• [TASK STATEMENT]:
Some lines in the listing hold the word "Python". Return each of them.

• [RECORD EXTRACTS]:
(** * DRIVON request-intake server ([server.py]): a shallow embedding

    The development follows the layout of [server.py]:
    - [Py]: the fragment of Python's [str], [bytes] and JSON values the server
      relies on (code points, [strip], [split], [join], [replace], slicing,
      UTF-8 decoding, truthiness);
    - [Sanitizer]: [clean_text], [clean_comment], [PHONE_RE], [validate_payload];
    - [Cache]: the services cache of [load_active_services], with the clock
      and the backing store as explicit inputs and the two globals as state;
    - [Handler]: [parse_admin_ids], [build_admin_message],
      [send_telegram_message] and [AppHandler.do_POST], with the network as
      an explicit input and exceptions as an explicit result;
    - [Threads]: calls of [load_active_services] that overlap, as the
      threads of [ThreadingHTTPServer] make them, under any interleaving;
    - [Dotenv] and [Routes]: [load_dotenv], [AppHandler.do_OPTIONS] and
      [AppHandler.do_GET];
    - the properties of each component, stated after all definitions. *)

From stdpp Require Import gmap strings list.
From Stdlib Require Import ZArith NArith Lia.
From Stdlib.Strings Require Ascii String Byte.

Set Warnings "-register-all".

(* ===================================================================== *)
(** ** Python strings, bytes and values *)
(* ===================================================================== *)

Module Py.

(** A Python [str] is a sequence of Unicode code points. *)
Definition char := N.
Definition pstr := list char.

(** ASCII literals of the source, as code points. *)
Definition u (x : string) : pstr :=
  Ascii.N_of_ascii <$> String.list_ascii_of_string x.
Global Arguments u : simpl never.

Definition SPACE : char := 32%N.
Definition LF : char := 10%N.
Definition CR : char := 13%N.

(** [Py_UNICODE_ISSPACE]: the characters removed by [str.strip()], separating
    words in [str.split()] and matched by [\s] in a [str] pattern. *)
Definition isspace (c : char) : bool :=
  ((9 <=? c) && (c <=? 13) || (28 <=? c) && (c <=? 32)
   || (c =? 133) || (c =? 160) || (c =? 5760)
   || (8192 <=? c) && (c <=? 8202)
   || (c =? 8232) || (c =? 8233) || (c =? 8239) || (c =? 8287)
   || (c =? 12288))%N.

(** [s.lstrip()], [s.rstrip()], [s.strip()]. *)
Fixpoint str_lstrip (s : pstr) : pstr :=
  match s with
  | [] => []
  | c :: s' => if isspace c then str_lstrip s' else s
  end.

Fixpoint str_rstrip (s : pstr) : pstr :=
  match s with
  | [] => []
  | c :: s' =>
      match str_rstrip s' with
      | [] => if isspace c then [] else [c]
      | r => c :: r
      end
  end.

Definition str_strip (s : pstr) : pstr := str_rstrip (str_lstrip s).

(** [s.split()]: the maximal runs of non-whitespace characters, in order. *)
Fixpoint str_split (s : pstr) : list pstr :=
  match s with
  | [] => []
  | c :: s' =>
      if isspace c then str_split s'
      else
        match s' with
        | [] => [[c]]
        | c' :: _ =>
            if isspace c' then [c] :: str_split s'
            else
              match str_split s' with
              | w :: ws => (c :: w) :: ws
              | [] => [[c]]
              end
        end
  end.

(** [s.split(sep)] for a one-character separator: every occurrence cuts,
    empty pieces are kept, and the result is never empty. *)
Fixpoint str_split_sep (sep : char) (s : pstr) : list pstr :=
  match s with
  | [] => [[]]
  | c :: s' =>
      if (c =? sep)%N then [] :: str_split_sep sep s'
      else
        match str_split_sep sep s' with
        | l :: ls => (c :: l) :: ls
        | [] => [[c]]
        end
  end.

(** [sep.join(parts)]. *)
Fixpoint str_join (sep : pstr) (parts : list pstr) : pstr :=
  match parts with
  | [] => []
  | [p] => p
  | p :: ps => p ++ sep ++ str_join sep ps
  end.

(** [s.startswith(p)] and [s.removeprefix(p)]. *)
Fixpoint str_startswith (s p : pstr) {struct p} : bool :=
  match p, s with
  | [], _ => true
  | _ :: _, [] => false
  | a :: p', b :: s' => (a =? b)%N && str_startswith s' p'
  end.

Definition str_removeprefix (s p : pstr) : pstr :=
  if str_startswith s p then drop (length p) s else s.

(** [s.replace(old, new)] for a non-empty [old]: occurrences are replaced
    left to right without overlap. [skip] counts the characters of the
    occurrence just replaced that are still to be passed over. *)
Fixpoint replace_go (old new : pstr) (skip : nat) (s : pstr) : pstr :=
  match s with
  | [] => []
  | c :: s' =>
      match skip with
      | S k => replace_go old new k s'
      | O =>
          if str_startswith s old
          then new ++ replace_go old new (length old - 1) s'
          else c :: replace_go old new 0 s'
      end
  end.

Definition str_replace (old new s : pstr) : pstr := replace_go old new 0 s.

(** JSON values as Python objects ([json.loads] results, [dict.get] results
    and response envelopes). A [float] is kept as its binary64 bit pattern. *)
Inductive pyval :=
| PNone
| PBool (b : bool)
| PInt (z : Z)
| PFloat (bits : Z)
| PStr (s : pstr)
| PList (l : list pyval)
| PDict (d : gmap pstr pyval).

(** Truth value of an object, as tested by [if], [not] and [or]. *)
Definition truthy (v : pyval) : bool :=
  match v with
  | PNone => false
  | PBool b => b
  | PInt z => negb (z =? 0)%Z
  | PFloat bits => negb ((bits =? 0)%Z || (bits =? 2 ^ 63)%Z)
  | PStr s => match s with [] => false | _ => true end
  | PList l => match l with [] => false | _ => true end
  | PDict d => negb (bool_decide (d = ∅))
  end.

(** [os.getenv(key, default)] over the process environment. *)
Definition getenv (environ : gmap pstr pstr) (key default : pstr) : pstr :=
  match environ !! key with
  | Some value => value
  | None => default
  end.

(** [not s] for a [str]. *)
Definition str_empty (s : pstr) : bool :=
  match s with [] => true | _ => false end.

(** A lone surrogate code point cannot be encoded as UTF-8. *)
Definition is_surrogate (c : char) : bool := ((55296 <=? c) && (c <=? 57343))%N.

(** [s.encode("utf-8")] succeeds exactly when [s] holds no surrogate. *)
Definition utf8_encodable (s : pstr) : bool := forallb (λ c, negb (is_surrogate c)) s.

(** [raw.decode("utf-8")] with the default strict error handler; [None]
    stands for [UnicodeDecodeError]. *)
Definition is_cont (b : N) : bool := ((128 <=? b) && (b <=? 191))%N.

Fixpoint utf8_decode_N (bs : list N) : option pstr :=
  match bs with
  | [] => Some []
  | b0 :: r0 =>
      if (b0 <? 128)%N then cons b0 <$> utf8_decode_N r0
      else if ((194 <=? b0) && (b0 <=? 223))%N then
        match r0 with
        | b1 :: r1 =>
            if is_cont b1
            then cons ((b0 - 192) * 64 + (b1 - 128))%N <$> utf8_decode_N r1
            else None
        | _ => None
        end
      else if ((224 <=? b0) && (b0 <=? 239))%N then
        match r0 with
        | b1 :: b2 :: r2 =>
            if is_cont b1 && is_cont b2
               && negb ((b0 =? 224) && (b1 <? 160))%N
               && negb ((b0 =? 237) && (160 <=? b1))%N
            then cons ((b0 - 224) * 4096 + (b1 - 128) * 64 + (b2 - 128))%N
                   <$> utf8_decode_N r2
            else None
        | _ => None
        end
      else if ((240 <=? b0) && (b0 <=? 244))%N then
        match r0 with
        | b1 :: b2 :: b3 :: r3 =>
            if is_cont b1 && is_cont b2 && is_cont b3
               && negb ((b0 =? 240) && (b1 <? 144))%N
               && negb ((b0 =? 244) && (144 <=? b1))%N
            then cons ((b0 - 240) * 262144 + (b1 - 128) * 4096
                       + (b2 - 128) * 64 + (b3 - 128))%N
                   <$> utf8_decode_N r3
            else None
        | _ => None
        end
      else None
  end.

Definition utf8_decode (raw : list Byte.byte) : option pstr :=
  utf8_decode_N (Byte.to_N <$> raw).

End Py.
Export Py.

(* ===================================================================== *)
(** ** Input sanitizer *)
(* ===================================================================== *)

Module Sanitizer.

(** [clean_text(value, max_len)] *)
Definition clean_text (value : option pyval) (max_len : nat) : pstr :=
  match value with
  | Some (PStr value) =>
      let compact := str_join [SPACE] (str_split (str_strip value)) in
      take max_len compact
  | _ => []
  end.

(** [clean_comment(value, max_len)] *)
Definition clean_comment (value : option pyval) (max_len : nat) : pstr :=
  match value with
  | Some (PStr value) =>
      let normalized :=
        str_strip (str_replace [CR] [LF] (str_replace [CR; LF] [LF] value)) in
      let lines := str_strip <$> str_split_sep LF normalized in
      take max_len (str_join [LF] (filter (λ line, line ≠ []) lines))
  | _ => []
  end.

(** [PHONE_RE = re.compile(r"^[0-9+()\-\s]{6,25}$")]: the character class. *)
Definition phone_class (c : char) : bool :=
  ((48 <=? c) && (c <=? 57) || (c =? 43) || (c =? 40) || (c =? 41) || (c =? 45))%N
  || isspace c.

(** [PHONE_RE.fullmatch(s) is not None]. Under [fullmatch] the match must
    span the whole string, so both anchors hold at its two ends and the
    bounded repetition has to consume every character. *)
Definition PHONE_RE_fullmatch (s : pstr) : bool :=
  (6 <=? length s) && (length s <=? 25) && forallb phone_class s.

(** The record returned by a successful validation. *)
Record valid_request := ValidRequest {
  vr_name : pstr;
  vr_phone : pstr;
  vr_car : pstr;
  vr_service : pstr;
  vr_comment : pstr
}.

(** [validate_payload(payload)]: [inl data] is [(data, None)] and
    [inr error] is [(None, error)]. *)
Definition validate_payload (payload : gmap pstr pyval) : valid_request + pstr :=
  let name := clean_text (payload !! u "name") 80 in
  let phone := clean_text (payload !! u "phone") 40 in
  let car := clean_text (payload !! u "car") 120 in
  let service := clean_text (payload !! u "service") 120 in
  let comment := clean_comment (payload !! u "comment") 600 in
  if str_empty name then inr (u "name_required")
  else if str_empty phone then inr (u "phone_required")
  else if negb (PHONE_RE_fullmatch phone) then inr (u "phone_invalid")
  else if str_empty car then inr (u "car_required")
  else if str_empty service then inr (u "service_required")
  else inl (ValidRequest name phone car service comment).

End Sanitizer.
Export Sanitizer.

(* ===================================================================== *)
(** ** Services cache *)
(* ===================================================================== *)

Module Cache.

Definition SERVICES_CACHE_TTL_SECONDS : Z := 60.

(** One row of the listing built by [fetch_active_services]. *)
Record service := Service {
  svc_id : Z;
  svc_name : pstr;
  svc_description : pstr;
  svc_duration_minutes : Z;
  svc_base_price : pstr
}.

(** The two module-level globals guarded by [_services_cache_lock]. Clock
    readings of [time.monotonic()] are counted in whole time units. *)
Record cache := MkCache {
  _services_cache_until : Z;
  _services_cache_data : option (list service)
}.

(** State at import time: [_services_cache_until = 0.0] and
    [_services_cache_data = None]. *)
Definition cache_init : cache :=
  {| _services_cache_until := 0; _services_cache_data := None |}.

(** [normalize_database_url(value)] *)
Definition normalize_database_url (value : pstr) : pstr :=
  let database_url := str_strip value in
  if str_startswith database_url (u "postgres://") then
    u "postgresql://" ++ str_removeprefix database_url (u "postgres://")
  else if str_startswith database_url (u "postgresql+asyncpg://") then
    u "postgresql://" ++ str_removeprefix database_url (u "postgresql+asyncpg://")
  else database_url.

• [WRITTEN ANSWER]:
    - [Py]: the fragment of Python's [str], [bytes] and JSON values the server
(** ** Python strings, bytes and values *)
(** A Python [str] is a sequence of Unicode code points. *)
(** JSON values as Python objects ([json.loads] results, [dict.get] results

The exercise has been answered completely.